### Problem details:
For the entries that follow, restate word for word the line containing "Definition validate_config (headers", the line containing "special ← (if", and every line that lies between them.

### Dataset entries:
(** ** Strict validation *)

(** [content.trim_start_matches('\u{feff}')]. *)
Fixpoint strip_bom (s : string) : string :=
  match s with
  | String a (String b (String c s' as s2) as s1) =>
      if (code a =? 0xEF) && (code b =? 0xBB) && (code c =? 0xBF) then strip_bom s' else s
  | _ => s
  end.

(** The seven configuration rows: their second column, and the rows left. *)
Fixpoint read_headers (index : nat) (fs : list string) (rows : list Row)
    : result ValidateError (list string * list Row) :=
  match fs with
  | [] => Ok ([], rows)
  | field :: fs =>
      match rows with
      | [] => Err (MissingRow (S index) field)
      | row :: rows =>
          row ← map_err (RowError None) row;
          if negb (match row !! 0%nat with
                   | Some actual => csv_label_matches actual field
                   | None => false
                   end)
          then Err (WrongLabel (S index) field)
          else
            '(headers, rows) ← read_headers (S index) fs rows;
            Ok (default "" (row !! 1%nat) :: headers, rows)
      end
  end.

(** [headers[i]] on the seven headers just read. *)
Definition header (headers : list string) (i : nat) : string := default "" (headers !! i).

Definition validate_config (headers : list string) : result ValidateError Config :=
  let com_name := trim (header headers 0) in
  if String.eqb com_name "" || any_control com_name then Err BadCom
  else if any_control (header headers 6) then Err BadPrefix
  else
    special ← (if eq_ignore_ascii_case (trim (header headers 2)) "false" then Ok false
               else map_err HeaderError (parse_required parse_bool headers 2 "is_special"));
    baud ← map_err HeaderError (parse_required parse_u32 headers 1 "baud_rate");
    index ← map_err HeaderError (parse_required parse_u8 headers 3 "com_index");
    device ← map_err HeaderError (parse_required parse_u8 headers 4 "device_id");
    len ← map_err HeaderError (parse_required parse_u8 headers 5 "data_len");
    if baud =? 0 then Err BaudRateZero
    else Ok {| com := com_name; baud_rate := baud; is_special := special; com_index := index;
               device_id := device; data_len := len; kks_prefix := header headers 6 |}.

### Result of this task:
Definition validate_config (headers : list string) : result ValidateError Config :=
  let com_name := trim (header headers 0) in
  if String.eqb com_name "" || any_control com_name then Err BadCom
  else if any_control (header headers 6) then Err BadPrefix
  else
    special ← (if eq_ignore_ascii_case (trim (header headers 2)) "false" then Ok false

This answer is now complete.